**What you have to do:**
Using the data below, gather each line that includes the word "match".
*** Opening of Input records ***
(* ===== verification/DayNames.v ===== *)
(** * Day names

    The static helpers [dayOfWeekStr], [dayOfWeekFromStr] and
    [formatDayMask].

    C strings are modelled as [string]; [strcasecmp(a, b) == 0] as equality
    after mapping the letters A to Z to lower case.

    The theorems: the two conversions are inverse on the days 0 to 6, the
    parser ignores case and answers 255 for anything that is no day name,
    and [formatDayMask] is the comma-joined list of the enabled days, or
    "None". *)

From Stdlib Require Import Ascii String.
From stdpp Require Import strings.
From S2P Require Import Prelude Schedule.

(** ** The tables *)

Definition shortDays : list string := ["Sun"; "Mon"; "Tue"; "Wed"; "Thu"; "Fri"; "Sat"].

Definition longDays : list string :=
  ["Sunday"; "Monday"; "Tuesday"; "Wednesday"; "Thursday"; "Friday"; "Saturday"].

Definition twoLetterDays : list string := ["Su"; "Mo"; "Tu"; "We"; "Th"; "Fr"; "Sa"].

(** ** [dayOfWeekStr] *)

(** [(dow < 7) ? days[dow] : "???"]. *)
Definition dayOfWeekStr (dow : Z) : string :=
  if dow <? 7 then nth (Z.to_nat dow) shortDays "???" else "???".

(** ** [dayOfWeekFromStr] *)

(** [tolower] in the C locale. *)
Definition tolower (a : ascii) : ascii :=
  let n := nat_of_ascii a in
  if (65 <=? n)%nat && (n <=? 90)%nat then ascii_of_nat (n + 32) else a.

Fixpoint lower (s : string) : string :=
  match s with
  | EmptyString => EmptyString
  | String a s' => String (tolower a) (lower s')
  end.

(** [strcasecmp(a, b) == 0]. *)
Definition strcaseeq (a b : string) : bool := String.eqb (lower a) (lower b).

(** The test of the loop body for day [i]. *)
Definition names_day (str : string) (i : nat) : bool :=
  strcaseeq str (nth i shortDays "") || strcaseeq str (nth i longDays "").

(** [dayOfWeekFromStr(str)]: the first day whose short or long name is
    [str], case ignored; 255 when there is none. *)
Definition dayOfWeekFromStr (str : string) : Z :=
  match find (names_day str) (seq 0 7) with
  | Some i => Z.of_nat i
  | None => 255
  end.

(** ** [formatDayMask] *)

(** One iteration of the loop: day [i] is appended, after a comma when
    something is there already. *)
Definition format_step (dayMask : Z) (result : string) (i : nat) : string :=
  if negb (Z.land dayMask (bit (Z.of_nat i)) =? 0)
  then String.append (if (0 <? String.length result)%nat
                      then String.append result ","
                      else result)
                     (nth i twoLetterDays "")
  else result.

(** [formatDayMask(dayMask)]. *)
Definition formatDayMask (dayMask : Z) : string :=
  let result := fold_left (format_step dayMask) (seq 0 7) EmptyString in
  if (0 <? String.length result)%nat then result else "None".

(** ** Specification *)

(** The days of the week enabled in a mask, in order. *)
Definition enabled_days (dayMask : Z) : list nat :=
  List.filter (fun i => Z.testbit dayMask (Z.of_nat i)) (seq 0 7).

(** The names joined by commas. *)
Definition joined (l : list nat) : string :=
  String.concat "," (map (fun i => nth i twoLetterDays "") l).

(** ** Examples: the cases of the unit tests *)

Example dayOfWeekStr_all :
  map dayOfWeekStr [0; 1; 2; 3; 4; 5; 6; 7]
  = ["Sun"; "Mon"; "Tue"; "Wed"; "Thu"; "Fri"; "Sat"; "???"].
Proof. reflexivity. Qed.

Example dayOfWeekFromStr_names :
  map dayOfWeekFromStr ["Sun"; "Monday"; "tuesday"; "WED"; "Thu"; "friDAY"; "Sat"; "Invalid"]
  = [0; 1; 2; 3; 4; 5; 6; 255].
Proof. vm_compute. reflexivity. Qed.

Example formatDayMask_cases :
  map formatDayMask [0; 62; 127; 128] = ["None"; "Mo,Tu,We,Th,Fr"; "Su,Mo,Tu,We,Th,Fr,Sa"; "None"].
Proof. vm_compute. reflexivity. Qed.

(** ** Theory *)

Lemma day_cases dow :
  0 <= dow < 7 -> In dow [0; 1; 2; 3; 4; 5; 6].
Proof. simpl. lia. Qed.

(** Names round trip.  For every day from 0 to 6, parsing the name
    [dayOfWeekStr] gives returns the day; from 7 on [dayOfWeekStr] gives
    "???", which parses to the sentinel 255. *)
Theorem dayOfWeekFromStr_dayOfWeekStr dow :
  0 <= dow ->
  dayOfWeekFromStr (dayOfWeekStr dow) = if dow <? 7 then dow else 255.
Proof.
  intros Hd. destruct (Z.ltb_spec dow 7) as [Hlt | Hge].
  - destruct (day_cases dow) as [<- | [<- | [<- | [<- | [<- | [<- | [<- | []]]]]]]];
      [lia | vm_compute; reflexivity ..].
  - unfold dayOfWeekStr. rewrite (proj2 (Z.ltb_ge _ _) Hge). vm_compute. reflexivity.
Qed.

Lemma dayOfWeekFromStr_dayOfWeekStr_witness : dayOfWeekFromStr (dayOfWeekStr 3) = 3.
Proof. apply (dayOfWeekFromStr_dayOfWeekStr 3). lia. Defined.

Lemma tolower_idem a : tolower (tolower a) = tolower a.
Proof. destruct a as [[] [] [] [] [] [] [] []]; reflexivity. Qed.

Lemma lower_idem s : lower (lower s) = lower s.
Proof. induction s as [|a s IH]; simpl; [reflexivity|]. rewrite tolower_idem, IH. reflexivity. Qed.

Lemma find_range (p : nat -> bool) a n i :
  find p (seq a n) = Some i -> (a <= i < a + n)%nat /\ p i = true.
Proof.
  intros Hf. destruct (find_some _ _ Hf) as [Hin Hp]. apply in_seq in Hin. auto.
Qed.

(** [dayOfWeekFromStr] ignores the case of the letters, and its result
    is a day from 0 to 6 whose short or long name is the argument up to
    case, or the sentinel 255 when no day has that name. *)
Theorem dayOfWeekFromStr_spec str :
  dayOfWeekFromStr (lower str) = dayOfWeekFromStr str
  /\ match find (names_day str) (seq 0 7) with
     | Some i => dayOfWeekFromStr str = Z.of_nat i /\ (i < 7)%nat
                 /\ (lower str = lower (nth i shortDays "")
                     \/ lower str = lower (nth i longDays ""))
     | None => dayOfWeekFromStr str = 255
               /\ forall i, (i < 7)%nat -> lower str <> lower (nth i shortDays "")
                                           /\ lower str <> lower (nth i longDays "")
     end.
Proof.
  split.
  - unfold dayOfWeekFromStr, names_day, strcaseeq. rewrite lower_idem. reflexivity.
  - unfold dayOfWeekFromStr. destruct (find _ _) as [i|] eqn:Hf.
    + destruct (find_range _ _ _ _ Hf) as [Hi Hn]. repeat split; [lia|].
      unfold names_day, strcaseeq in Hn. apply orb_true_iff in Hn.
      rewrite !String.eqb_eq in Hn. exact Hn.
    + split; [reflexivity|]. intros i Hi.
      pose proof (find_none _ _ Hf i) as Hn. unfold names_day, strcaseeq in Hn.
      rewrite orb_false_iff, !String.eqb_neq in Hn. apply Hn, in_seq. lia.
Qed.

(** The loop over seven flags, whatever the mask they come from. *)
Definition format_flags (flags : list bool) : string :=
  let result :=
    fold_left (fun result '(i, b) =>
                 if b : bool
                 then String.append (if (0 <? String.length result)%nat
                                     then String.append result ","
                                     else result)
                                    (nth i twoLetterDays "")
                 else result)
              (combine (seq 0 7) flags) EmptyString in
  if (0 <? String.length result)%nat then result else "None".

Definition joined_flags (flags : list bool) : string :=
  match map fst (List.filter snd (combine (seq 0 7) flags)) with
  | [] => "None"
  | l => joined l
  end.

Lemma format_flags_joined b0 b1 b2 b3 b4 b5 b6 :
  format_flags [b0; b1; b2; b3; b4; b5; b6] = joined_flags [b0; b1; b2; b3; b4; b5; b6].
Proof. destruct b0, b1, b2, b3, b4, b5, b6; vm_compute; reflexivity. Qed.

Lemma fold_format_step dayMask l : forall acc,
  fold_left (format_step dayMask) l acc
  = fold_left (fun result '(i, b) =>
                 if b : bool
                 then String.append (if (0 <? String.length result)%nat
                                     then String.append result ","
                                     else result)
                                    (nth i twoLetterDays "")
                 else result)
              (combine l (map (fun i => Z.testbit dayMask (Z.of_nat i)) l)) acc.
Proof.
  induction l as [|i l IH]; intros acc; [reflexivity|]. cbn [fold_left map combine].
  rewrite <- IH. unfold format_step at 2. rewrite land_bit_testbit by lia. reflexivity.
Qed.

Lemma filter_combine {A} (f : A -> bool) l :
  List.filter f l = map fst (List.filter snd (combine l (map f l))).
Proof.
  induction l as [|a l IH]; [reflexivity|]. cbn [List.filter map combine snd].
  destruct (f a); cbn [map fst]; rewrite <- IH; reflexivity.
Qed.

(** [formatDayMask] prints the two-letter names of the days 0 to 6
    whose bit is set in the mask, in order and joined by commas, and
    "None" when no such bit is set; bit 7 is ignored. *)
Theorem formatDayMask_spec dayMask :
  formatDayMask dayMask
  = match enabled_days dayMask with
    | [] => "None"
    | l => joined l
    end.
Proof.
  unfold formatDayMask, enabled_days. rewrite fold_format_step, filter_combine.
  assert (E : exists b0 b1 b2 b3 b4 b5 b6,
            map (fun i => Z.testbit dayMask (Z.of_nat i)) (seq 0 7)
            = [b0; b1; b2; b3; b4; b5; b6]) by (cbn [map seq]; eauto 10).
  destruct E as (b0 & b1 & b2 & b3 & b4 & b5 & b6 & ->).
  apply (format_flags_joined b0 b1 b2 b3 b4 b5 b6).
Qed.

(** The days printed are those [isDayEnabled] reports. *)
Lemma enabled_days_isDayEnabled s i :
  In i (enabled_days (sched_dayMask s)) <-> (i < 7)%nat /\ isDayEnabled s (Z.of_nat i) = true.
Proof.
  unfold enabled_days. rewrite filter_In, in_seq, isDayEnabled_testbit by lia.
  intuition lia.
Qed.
*** Close of Input records ***
*** Opening of Input records ***
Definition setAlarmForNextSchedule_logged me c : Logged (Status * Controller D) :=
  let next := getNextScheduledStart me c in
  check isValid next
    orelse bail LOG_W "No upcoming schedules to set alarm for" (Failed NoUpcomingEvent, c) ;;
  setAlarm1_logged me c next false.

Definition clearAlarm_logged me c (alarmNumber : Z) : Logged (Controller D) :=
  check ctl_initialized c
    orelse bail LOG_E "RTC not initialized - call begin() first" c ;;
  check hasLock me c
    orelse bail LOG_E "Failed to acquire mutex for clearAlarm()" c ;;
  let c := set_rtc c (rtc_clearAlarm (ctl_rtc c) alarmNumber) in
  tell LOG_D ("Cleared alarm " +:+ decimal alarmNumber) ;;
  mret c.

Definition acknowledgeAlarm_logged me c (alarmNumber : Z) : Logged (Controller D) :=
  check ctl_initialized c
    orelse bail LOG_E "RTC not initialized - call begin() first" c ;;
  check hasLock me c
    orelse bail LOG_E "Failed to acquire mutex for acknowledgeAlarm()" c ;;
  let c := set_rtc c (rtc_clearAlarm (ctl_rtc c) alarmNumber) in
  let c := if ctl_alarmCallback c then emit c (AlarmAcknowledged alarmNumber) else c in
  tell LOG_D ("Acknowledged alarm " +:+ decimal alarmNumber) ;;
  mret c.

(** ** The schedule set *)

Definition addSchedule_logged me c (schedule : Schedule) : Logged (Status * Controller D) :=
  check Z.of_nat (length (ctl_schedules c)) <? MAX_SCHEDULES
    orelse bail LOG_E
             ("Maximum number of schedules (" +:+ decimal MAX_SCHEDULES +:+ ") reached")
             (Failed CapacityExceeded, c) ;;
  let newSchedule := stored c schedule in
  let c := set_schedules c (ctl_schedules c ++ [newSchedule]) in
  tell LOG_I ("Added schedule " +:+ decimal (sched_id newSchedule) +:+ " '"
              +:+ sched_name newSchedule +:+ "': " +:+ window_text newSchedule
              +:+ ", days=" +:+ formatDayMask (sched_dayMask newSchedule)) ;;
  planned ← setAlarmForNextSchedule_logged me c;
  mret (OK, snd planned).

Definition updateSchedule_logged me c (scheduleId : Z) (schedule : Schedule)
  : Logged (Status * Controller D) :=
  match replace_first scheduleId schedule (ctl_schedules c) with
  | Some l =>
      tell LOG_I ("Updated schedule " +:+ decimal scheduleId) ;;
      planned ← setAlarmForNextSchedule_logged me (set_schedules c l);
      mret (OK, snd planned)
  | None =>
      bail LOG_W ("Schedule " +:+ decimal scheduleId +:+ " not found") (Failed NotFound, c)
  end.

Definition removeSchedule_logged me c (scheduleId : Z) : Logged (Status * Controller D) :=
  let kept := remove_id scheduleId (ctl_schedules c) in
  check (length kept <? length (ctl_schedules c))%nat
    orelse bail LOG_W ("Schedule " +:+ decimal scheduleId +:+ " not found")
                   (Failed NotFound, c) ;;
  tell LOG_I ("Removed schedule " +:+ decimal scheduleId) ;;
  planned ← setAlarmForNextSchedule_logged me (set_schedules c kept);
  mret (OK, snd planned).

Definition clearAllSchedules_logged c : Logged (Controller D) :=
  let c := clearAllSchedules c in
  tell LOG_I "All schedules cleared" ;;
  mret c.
*** Close of Input records ***
**Task output:**
  match s with
  match find (names_day str) (seq 0 7) with
  /\ match find (names_day str) (seq 0 7) with
  match map fst (List.filter snd (combine (seq 0 7) flags)) with
  = match enabled_days dayMask with
  match replace_first scheduleId schedule (ctl_schedules c) with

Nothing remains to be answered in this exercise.